◆ PROBLEM REQUIREMENTS
Return the whole listing exactly as it stands.

◆ GIVEN DATA
(** *** Detailed entries without an icon *)

Lemma _match_process_loop_detailed (process_lower : string)
      (icons : dict Value) (cfg : IconConfig) (key : string) (d : dict Value) :
  List.find (fun kv => String.eqb (lower (fst kv)) process_lower) icons
    = Some (key, Dict d) ->
  _match_process_loop process_lower icons cfg
  = Some {| icon := match dict_get d "icon" with
                    | Some v => v
                    | None => Str (fallback_icon cfg)
                    end;
            ring_color := None;
            icon_color := dict_get d "icon-color";
            alert_color := None;
            source := SrcProcess |}.
Proof.
  induction icons as [|[k v] icons IH];
    cbn [List.find _match_process_loop fst]; [discriminate|].
  destruct (String.eqb (lower k) process_lower); cbn [negb].
  - now intros [= -> ->].
  - exact IH.
Qed.

(** The process tier of the example configuration: the entry has ring and
    alert colours, the result has neither. *)
Lemma process_tier_drops_ring_and_alert :
  let entry := [("icon-color", Str "#00ff00"); ("ring-color", Str "#ff0000");
                ("alert-color", Str "#0000ff")] in
  exists r,
    resolve_with literal_runtime cached_config "nvim" EmptyString EmptyString
                 None None = Ok r
    /\ icons cached_config = [("nvim", Dict entry)]
    /\ dict_get entry "icon" = None
    /\ source r = SrcProcess
    /\ icon r = Str (fallback_icon (YamlParser.config cached_config))
    /\ dict_get entry "ring-color" = Some (Str "#ff0000")
    /\ ring_color r = None
    /\ dict_get entry "alert-color" = Some (Str "#0000ff")
    /\ alert_color r = None
    /\ ring_color r <> py_or (dict_get entry "ring-color")
                             (dict_get entry "index-color")
    /\ alert_color r <> dict_get entry "alert-color".
Proof.
  eexists. split; [vm_compute; reflexivity|].
  repeat split; try (vm_compute; reflexivity); vm_compute; discriminate.
Qed.

(** C10, as the code has it.  A detailed entry without an [icon] key that
    is the first match of its tier, the tier being reached, gives the
    global fallback icon under the tier's own source.  At the host tier the colours of the entry are all
    applied: the ring colour is the entry's [ring-color], or its
    [index-color] when that is absent or empty, and the icon and alert
    colours are the entry's.  At the process tier only the entry's
    [icon-color] is applied; the result has no ring and no alert colour. *)
Theorem detailed_entry_without_icon :
  forall (rt : Runtime) (config : ParsedConfig)
         (process title session : string) (cmdline : option string)
         (pane_pid : option Z) (key : string) (d : dict Value),
    let cfg := YamlParser.config config in
    let r := resolve_with rt config process title session cmdline pane_pid in
    dict_get d "icon" = None ->
    (forall h,
        prefer_host_icon cfg = true ->
        detect_ssh_host (effective_cmdline rt cmdline pane_pid) = Some h ->
        nonempty h = true ->
        List.find (fun kv => host_key_matches (lower h) (fst kv))
                  (hosts config) = Some (key, Dict d) ->
        r = Ok {| icon := Str (fallback_icon cfg);
                  ring_color := py_or (dict_get d "ring-color")
                                      (dict_get d "index-color");
                  icon_color := dict_get d "icon-color";
                  alert_color := dict_get d "alert-color";
                  source := SrcHost |})
    /\ (host_tier_matches rt config cmdline pane_pid = false ->
        title_pattern_tier_matches rt config title = false ->
        title_search_raises rt config title = false ->
        title_icon_tier_matches config title = false ->
        nonempty process = true ->
        List.find (fun kv => String.eqb (lower (fst kv)) (lower process))
                  (icons config) = Some (key, Dict d) ->
        r = Ok {| icon := Str (fallback_icon cfg);
                  ring_color := None;
                  icon_color := dict_get d "icon-color";
                  alert_color := None;
                  source := SrcProcess |}).
Proof.
  intros rt config process title session cmdline pane_pid key d cfg r Hicon.
  split.
  - intros h Hprefer Hdetect Hh Hfind. subst r cfg. unfold resolve_with.
    rewrite Hdetect, Hprefer, Hh. cbn [andb]. unfold _match_host.
    rewrite _match_host_loop_find, Hfind.
    cbn [option_map snd _extract_host_result]. now rewrite Hicon.
  - intros H1 H2 Hr H3 Hp Hfind. subst r cfg. unfold resolve_with.
    pose proof (host_tier_answers rt config cmdline pane_pid) as A1.
    rewrite H1 in A1. rewrite (answers_none _ _ A1).
    rewrite (_match_title_patterns_none rt config title H2 Hr).
    pose proof (_match_title_icons_answers config title) as A3.
    rewrite H3 in A3. rewrite (answers_none _ _ A3).
    unfold _match_process. rewrite Hp. cbn [negb].
    rewrite (_match_process_loop_detailed _ _ _ _ _ Hfind).
    now rewrite Hicon.
Qed.

Lemma detailed_entry_without_icon_witness :
  resolve_with literal_runtime cached_config "ssh" EmptyString EmptyString
               (Some "ssh admin@Server.Local") None
  = Ok {| icon := Str "F";
          ring_color := Some (Str "#111111");
          icon_color := Some (Str "#222222");
          alert_color := Some (Str "#333333");
          source := SrcHost |}
  /\ resolve_with literal_runtime cached_config "NVim" EmptyString EmptyString None None
     = Ok {| icon := Str "F";
             ring_color := None;
             icon_color := Some (Str "#00ff00");
             alert_color := None;
             source := SrcProcess |}.
Proof.
  split.
  - refine (proj1 (detailed_entry_without_icon
                     literal_runtime cached_config "ssh" EmptyString EmptyString
                     (Some "ssh admin@Server.Local") None "*.local"
                     [("index-color", Str "#111111");
                      ("icon-color", Str "#222222");
                      ("alert-color", Str "#333333")] _)
                  "server.local" _ _ _ _); reflexivity.
  - refine (proj2 (detailed_entry_without_icon
                     literal_runtime cached_config "NVim" EmptyString EmptyString None None
                     "nvim"
                     [("icon-color", Str "#00ff00");
                      ("ring-color", Str "#ff0000");
                      ("alert-color", Str "#0000ff")] _)
                  _ _ _ _ _ _); reflexivity.
Defined.

(** *** The configuration cache *)

(** A stat that fails does not by itself discard the cache: with no file
    at the path and a cache filled for that path, [get_config] returns the
    cached configuration and leaves the globals alone, where a reload would
    have raised the not-found error. *)
Lemma stat_failure_keeps_cache :
  getmtime no_file_fs (expanduser no_file_fs default_path) = None
  /\ _config_cache cached_state = Some cached_config
  /\ get_config no_file_fs cached_state default_path
     = (Ok cached_config, cached_state)
  /\ reload no_file_fs cached_state (expanduser no_file_fs default_path) 0
     = (Raise (FileNotFoundError default_path_expanded), cached_state)
  /\ get_config no_file_fs cached_state default_path
     <> reload no_file_fs cached_state (expanduser no_file_fs default_path)
               (current_mtime_of no_file_fs
                                 (expanduser no_file_fs default_path)).
Proof.
  repeat split; try (vm_compute; reflexivity).
  vm_compute. discriminate.
Qed.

◆ TASK RESULT
(** *** Detailed entries without an icon *)

Lemma _match_process_loop_detailed (process_lower : string)
      (icons : dict Value) (cfg : IconConfig) (key : string) (d : dict Value) :
  List.find (fun kv => String.eqb (lower (fst kv)) process_lower) icons
    = Some (key, Dict d) ->
  _match_process_loop process_lower icons cfg
  = Some {| icon := match dict_get d "icon" with
                    | Some v => v
                    | None => Str (fallback_icon cfg)
                    end;
            ring_color := None;
            icon_color := dict_get d "icon-color";
            alert_color := None;
            source := SrcProcess |}.
Proof.
  induction icons as [|[k v] icons IH];
    cbn [List.find _match_process_loop fst]; [discriminate|].
  destruct (String.eqb (lower k) process_lower); cbn [negb].
  - now intros [= -> ->].
  - exact IH.
Qed.

(** The process tier of the example configuration: the entry has ring and
    alert colours, the result has neither. *)
Lemma process_tier_drops_ring_and_alert :
  let entry := [("icon-color", Str "#00ff00"); ("ring-color", Str "#ff0000");
                ("alert-color", Str "#0000ff")] in
  exists r,
    resolve_with literal_runtime cached_config "nvim" EmptyString EmptyString
                 None None = Ok r
    /\ icons cached_config = [("nvim", Dict entry)]
    /\ dict_get entry "icon" = None
    /\ source r = SrcProcess
    /\ icon r = Str (fallback_icon (YamlParser.config cached_config))
    /\ dict_get entry "ring-color" = Some (Str "#ff0000")
    /\ ring_color r = None
    /\ dict_get entry "alert-color" = Some (Str "#0000ff")
    /\ alert_color r = None
    /\ ring_color r <> py_or (dict_get entry "ring-color")
                             (dict_get entry "index-color")
    /\ alert_color r <> dict_get entry "alert-color".
Proof.
  eexists. split; [vm_compute; reflexivity|].
  repeat split; try (vm_compute; reflexivity); vm_compute; discriminate.
Qed.

(** C10, as the code has it.  A detailed entry without an [icon] key that
    is the first match of its tier, the tier being reached, gives the
    global fallback icon under the tier's own source.  At the host tier the colours of the entry are all
    applied: the ring colour is the entry's [ring-color], or its
    [index-color] when that is absent or empty, and the icon and alert
    colours are the entry's.  At the process tier only the entry's
    [icon-color] is applied; the result has no ring and no alert colour. *)
Theorem detailed_entry_without_icon :
  forall (rt : Runtime) (config : ParsedConfig)
         (process title session : string) (cmdline : option string)
         (pane_pid : option Z) (key : string) (d : dict Value),
    let cfg := YamlParser.config config in
    let r := resolve_with rt config process title session cmdline pane_pid in
    dict_get d "icon" = None ->
    (forall h,
        prefer_host_icon cfg = true ->
        detect_ssh_host (effective_cmdline rt cmdline pane_pid) = Some h ->
        nonempty h = true ->
        List.find (fun kv => host_key_matches (lower h) (fst kv))
                  (hosts config) = Some (key, Dict d) ->
        r = Ok {| icon := Str (fallback_icon cfg);
                  ring_color := py_or (dict_get d "ring-color")
                                      (dict_get d "index-color");
                  icon_color := dict_get d "icon-color";
                  alert_color := dict_get d "alert-color";
                  source := SrcHost |})
    /\ (host_tier_matches rt config cmdline pane_pid = false ->
        title_pattern_tier_matches rt config title = false ->
        title_search_raises rt config title = false ->
        title_icon_tier_matches config title = false ->
        nonempty process = true ->
        List.find (fun kv => String.eqb (lower (fst kv)) (lower process))
                  (icons config) = Some (key, Dict d) ->
        r = Ok {| icon := Str (fallback_icon cfg);
                  ring_color := None;
                  icon_color := dict_get d "icon-color";
                  alert_color := None;
                  source := SrcProcess |}).
Proof.
  intros rt config process title session cmdline pane_pid key d cfg r Hicon.
  split.
  - intros h Hprefer Hdetect Hh Hfind. subst r cfg. unfold resolve_with.
    rewrite Hdetect, Hprefer, Hh. cbn [andb]. unfold _match_host.
    rewrite _match_host_loop_find, Hfind.
    cbn [option_map snd _extract_host_result]. now rewrite Hicon.
  - intros H1 H2 Hr H3 Hp Hfind. subst r cfg. unfold resolve_with.
    pose proof (host_tier_answers rt config cmdline pane_pid) as A1.
    rewrite H1 in A1. rewrite (answers_none _ _ A1).
    rewrite (_match_title_patterns_none rt config title H2 Hr).
    pose proof (_match_title_icons_answers config title) as A3.
    rewrite H3 in A3. rewrite (answers_none _ _ A3).
    unfold _match_process. rewrite Hp. cbn [negb].
    rewrite (_match_process_loop_detailed _ _ _ _ _ Hfind).
    now rewrite Hicon.
Qed.

Lemma detailed_entry_without_icon_witness :
  resolve_with literal_runtime cached_config "ssh" EmptyString EmptyString
               (Some "ssh admin@Server.Local") None
  = Ok {| icon := Str "F";
          ring_color := Some (Str "#111111");
          icon_color := Some (Str "#222222");
          alert_color := Some (Str "#333333");
          source := SrcHost |}
  /\ resolve_with literal_runtime cached_config "NVim" EmptyString EmptyString None None
     = Ok {| icon := Str "F";
             ring_color := None;
             icon_color := Some (Str "#00ff00");
             alert_color := None;
             source := SrcProcess |}.
Proof.
  split.
  - refine (proj1 (detailed_entry_without_icon
                     literal_runtime cached_config "ssh" EmptyString EmptyString
                     (Some "ssh admin@Server.Local") None "*.local"
                     [("index-color", Str "#111111");
                      ("icon-color", Str "#222222");
                      ("alert-color", Str "#333333")] _)
                  "server.local" _ _ _ _); reflexivity.
  - refine (proj2 (detailed_entry_without_icon
                     literal_runtime cached_config "NVim" EmptyString EmptyString None None
                     "nvim"
                     [("icon-color", Str "#00ff00");
                      ("ring-color", Str "#ff0000");
                      ("alert-color", Str "#0000ff")] _)
                  _ _ _ _ _ _); reflexivity.
Defined.

(** *** The configuration cache *)

(** A stat that fails does not by itself discard the cache: with no file
    at the path and a cache filled for that path, [get_config] returns the
    cached configuration and leaves the globals alone, where a reload would
    have raised the not-found error. *)
Lemma stat_failure_keeps_cache :
  getmtime no_file_fs (expanduser no_file_fs default_path) = None
  /\ _config_cache cached_state = Some cached_config
  /\ get_config no_file_fs cached_state default_path
     = (Ok cached_config, cached_state)
  /\ reload no_file_fs cached_state (expanduser no_file_fs default_path) 0
     = (Raise (FileNotFoundError default_path_expanded), cached_state)
  /\ get_config no_file_fs cached_state default_path
     <> reload no_file_fs cached_state (expanduser no_file_fs default_path)
               (current_mtime_of no_file_fs
                                 (expanduser no_file_fs default_path)).
Proof.
  repeat split; try (vm_compute; reflexivity).
  vm_compute. discriminate.
Qed.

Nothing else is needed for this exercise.